I would like to thank Jaaga, Bangalore for providing me with resources, funds, and infrastructure for the development of the work. My heartfelt thanks go to the School of Music, Bangor University, North Wales, UK for providing hospitality during my residency to develop the initial piece for multi-channel and stereo mix at Studio 4. I would also like to thank Charles Wallace India Trust London for funding my travel and stay in Bangor. Special thanks go to Martine Huvenne, Tal Correm, and Philip Thomas Lavender for their valuable comments and suggestions on the text. Finally, my sincere thanks go to the Department of Media, Cognition and Communication, University of Copenhagen, where my current research is based.

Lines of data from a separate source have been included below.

(** [parseFloat(v)]: the numeric prefix of [String(v)], for a value
    whose rendering does not throw.  For an array that prefix is the one
    of its first element, since the separating comma ends every numeric
    literal. *)
Fixpoint parseFloat_json (v : json) : num :=
  match v with
  | JNull | JBool _ | JObj _ => NaN
  | JNum n => n
  | JStr s => parseFloat_string s
  | JArr [] => NaN
  | JArr (x :: _) => parseFloat_json x
  end.

Definition parseFloat (v : value) : num :=
  match v with
  | None => NaN
  | Some j => parseFloat_json j
  end.

(** Integer part of a rational, towards zero. *)
Definition trunc (q : Q) : Z := if Qle_bool 0 q then Qfloor q else Qceiling q.

(** The first digit of a positive integer. *)
Fixpoint leading_digit (fuel : nat) (z : Z) : Z :=
  match fuel with
  | O => z
  | S fuel' => if z <? 10 then z else leading_digit fuel' (z / 10)
  end.

(** The first significant digit of a rational between 0 and 1. *)
Fixpoint first_digit (fuel : nat) (q : Q) : Z :=
  match fuel with
  | O => Qfloor q
  | S fuel' => if Qle_bool 1 q then Qfloor q else first_digit fuel' (q * 10)
  end.

(** [parseInt(x)] for a finite number [x]: the integer prefix of
    [String(x)].  Magnitudes in [1e-6, 1e21) are rendered in positional
    notation, whose prefix is the integer part; a magnitude outside that
    range is rendered as [d.ddde+n] or [d.ddde-n], whose integer prefix
    is the single leading digit [d] (so [parseInt(5e-7)] is 5). *)
Definition parseInt_number (q : Q) : Z :=
  let a := Qabs q in
  let signed (z : Z) := if Qle_bool 0 q then z else - z in
  if Qeq_bool q 0 then 0
  else if Qle_bool (inject_Z (10 ^ 21)) a then
    signed (leading_digit (Z.to_nat (Z.log2 (Qfloor a))) (Qfloor a))
  else if Qle_bool (1 # 1000000) a then trunc q
  else signed (first_digit (S (Z.to_nat (Z.log2 (Zpos (Qden a))))) a).

(** [parseInt(v)]: the integer prefix of [String(v)], for a value whose
    rendering does not throw. *)
Fixpoint parseInt_json (v : json) : num :=
  match v with
  | JNull | JBool _ | JObj _ => NaN
  | JNum (Fin q) => of_Z (parseInt_number q)
  | JNum _ => NaN
  | JStr s => parseInt_string s
  | JArr [] => NaN
  | JArr (x :: _) => parseInt_json x
  end.

Definition parseInt (v : value) : num :=
  match v with
  | None => NaN
  | Some j => parseInt_json j
  end.

(** A value bound as a query parameter: [undefined] is sent as
    [null]. *)
Definition to_param (v : value) : json :=
  match v with
  | Some j => j
  | None => JNull
  end.

(** [n || d] on numbers. *)
Definition num_or (n d : num) : num := if num_truthy n then n else d.

(** [v || d]. *)
Definition or_else (v : value) (d : json) : json :=
  match v with
  | Some j => if truthy v then j else d
  | None => d
  end.

End JS.

(** ** Requests and responses *)

Module Http.
Import JS.

(** Time, in milliseconds since the epoch. *)
Definition timestamp : Type := Z.

(** A value of the parsed query string: one string, or the list of the
    values of a repeated key. *)
Inductive qval : Type :=
| QStr (s : string)
| QArr (l : list string).

Definition qtruthy (v : option qval) : bool :=
  match v with
  | None => false
  | Some (QStr s) => negb (String.eqb s "")
  | Some (QArr _) => true
  end.

(** The value of a filter the list operation takes into account: the
    query parameter when it is truthy ([if (query.f)]). *)
Definition supplied (f : string) (q : list (string * qval)) : option qval :=
  match assoc f q with
  | Some v => if qtruthy (Some v) then Some v else None
  | None => None
  end.

(** [String(v)], as in a template string. *)
Definition qstring (v : qval) : string :=
  match v with
  | QStr s => s
  | QArr l => join_comma l
  end.

(** The buffered request body, by what [JSON.parse] makes of it: the
    empty string (never handed to [JSON.parse]), a JSON text denoting
    [v], or a text [JSON.parse] throws on. *)
Inductive raw_body : Type :=
| EmptyText
| JsonText (v : json)
| Malformed.

Record request : Type := {
  method : string;
  pathname : string;
  query : list (string * qval);
  body : raw_body
}.

(** [parseBody]: [body ? JSON.parse(body) : {}]; [None] is the error
    handed to the callback. *)
Definition parseBody (b : raw_body) : option json :=
  match b with
  | EmptyText => Some (JObj [])
  | JsonText v => Some v
  | Malformed => None
  end.

(** [const { f } = body]: throws on [null], reads an own property of an
    object, and is [undefined] on every other JSON value. *)
Definition destructurable (b : json) : bool :=
  match b with JNull => false | _ => true end.

Definition prop (f : string) (b : json) : value :=
  match b with
  | JObj o => assoc f o
  | _ => None
  end.

(** [pathname.match(/^\/api\/products\/(\d+)$/)] followed by
    [parseInt] of the captured digits.  The integer is the exact value
    of the digits, which is what [parseInt] returns up to 2^53; beyond
    that [parseInt] rounds to a double.  No handler tells the two apart:
    such an id is outside the range of the [integer] column and above
    every identifier of the in-memory array. *)
Definition productIdMatch (path : string) : option Z :=
  if String.prefix "/api/products/" path then
    let '(v, n, rest) :=
      span_digits 0 0%nat (substring 14 (String.length path - 14) path) in
    match n, rest with
    | S _, EmptyString => Some v
    | _, _ => None
    end
  else None.

(** The object handed to [JSON.stringify], field by field and in the
    order of the object literal; [P] is the type of product records. *)
Inductive field (P : Type) : Type :=
| FBool (b : bool)
| FStr (s : string)
| FNat (n : nat)
| FTime (t : timestamp)
| FOne (p : P)
| FMany (ps : list P)
| FObj (o : list (string * field P)).

Arguments FBool {P} b.
Arguments FStr {P} s.
Arguments FNat {P} n.
Arguments FTime {P} t.
Arguments FOne {P} p.
Arguments FMany {P} ps.
Arguments FObj {P} o.

Definition envelope (P : Type) : Type := list (string * field P).

Record response (P : Type) : Type := {
  status : nat;
  payload : option (envelope P)      (* [None]: [res.end()] with no body *)
}.

Arguments status {P} r.
Arguments payload {P} r.

(** What a request ends in: a response, or an exception nothing
    catches (no response is written). *)
Inductive outcome (P : Type) : Type :=
| Responded (r : response P)
| Uncaught (what : string).

Arguments Responded {P} r.
Arguments Uncaught {P} what.

Definition reply {P : Type} (code : nat) (e : envelope P) : outcome P :=
  Responded {| status := code; payload := Some e |}.

(** The error envelope [{success: false, error: msg}]. *)
Definition failure {P : Type} (msg : string) : envelope P :=
  [("success", FBool false); ("error", FStr msg)].

(** Shape test: [success] is [false] and [error] is a string. *)
Definition is_error_envelope {P : Type} (e : envelope P) : bool :=
  match assoc "success" e, assoc "error" e with
  | Some (FBool false), Some (FStr _) => true
  | _, _ => false
  end.

End Http.

(** ** The in-memory server *)

Module Memory.
Import JS Http.

(** An element of the [products] array.  [name] and [category] are
    stored as the request gave them, whatever their JSON type. *)
Record product : Type := {
  id : num;
  name : value;
  description : json;
  price : num;
  category : value;
  stock : num;
  createdAt : timestamp
}.

(** The sample data the array starts with; [boot] is the start time. *)
Definition sample_products (boot : timestamp) : list product :=
  [ {| id := of_Z 1;
       name := Some (JStr "Gaming Laptop Pro");
       description := JStr "High-performance gaming laptop with RTX graphics";
       price := Fin 1299.99;
       category := Some (JStr "Electronics");
       stock := of_Z 15;
       createdAt := boot |};
    {| id := of_Z 2;
       name := Some (JStr "Wireless Headphones");
       description := JStr "Premium noise-cancelling wireless headphones";
       price := Fin 249.99;
       category := Some (JStr "Audio");
       stock := of_Z 30;
       createdAt := boot |};
    {| id := of_Z 3;
       name := Some (JStr "Smart Watch");
       description := JStr "Fitness tracking smartwatch with heart rate monitor";
       price := Fin 199.99;
       category := Some (JStr "Wearables");
       stock := of_Z 25;
       createdAt := boot |} ].

(** [xs.filter(f)] for a callback that may throw: [None] as soon as one
    call throws. *)
Fixpoint filter_throwing {A : Type} (f : A -> option bool) (xs : list A)
  : option (list A) :=
  match xs with
  | [] => Some []
  | x :: xs' =>
      match f x with
      | None => None
      | Some keep =>
          match filter_throwing f xs' with
          | None => None
          | Some ys => Some (if keep then x :: ys else ys)
          end
      end
  end.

Budhaditya Chattopadhyay is an Indian-born artist, researcher, writer and theorist. Chattopadhyay produces works for installation and live performance often dealing with contemporary social issues such as climate change, human intervention in the environment and ecology, migration and exile. Conceptually, Chattopadhyay’s work questions the materiality, site-specificity, and object-hood of sound, and addresses the aspects of contingency, contemplation, mindfulness, and transcendence inherent in listening. His artistic practice intends to shift the emphasis from object to situation, and from immersion to discourse in the realm of sound and media art. His works are published by Gruenrekorder (Germany) and Touch (UK). Chattopadhyay is a Charles Wallace scholar, Prince Claus grantee, and Falling Walls fellow, and has received several residencies and international awards, notably a First Prize in Computer and Electronic Music category of Computer Space Festival, Sofia, and an Honorary Mention at PRIX Ars Electronica, Linz. Appearing in numerous exhibitions, concerts, conferences and festivals, Chattopadhyay’s sound and video works have been exhibited, performed or presented among others in Transmediale, Berlin; TodaysArt Festival, The Hague; Donau Festival, Krems; Museo de Arte Moderno de Medellín; IEM, Kunstuniversität Graz; Sonorities Festival, Belfast; RE-NEW Digital Arts Festival, Copenhagen; RRS Museo Reina Sofía Radio, Madrid; Q-O2, Brussels; Sluice Screens, London; Akusmata, Helsinki; Overgaden Institute of Contemporary Art, Copenhagen; CTM, Berlin; Errant Bodies, Berlin; CPH PIX, Copenhagen; Hochschule Darmstadt; SoundFjord, London; Deutschlandradio, Berlin; Institut für Neue Medien, Frankfurt; and Nikolaj Kunsthal, Copenhagen. Chattopadhyay has an extensive list of scholarly publications in the areas of sound art, artistic research, contemporary media, cinema and sound studies in leading peer-reviewed journals, most notably in Organised Sound, Journal of Sonic Studies, The New Soundtrack, SoundEffects, Ear │ Wave │ Event, Journal for Artistic Research, and Leonardo Music Journal. He has graduated from India’s national film school, specializing in sound, completed a Master of Arts degree in new media/sound art at Aarhus University, Denmark, and received a PhD in sound studies from Leiden University, The Netherlands.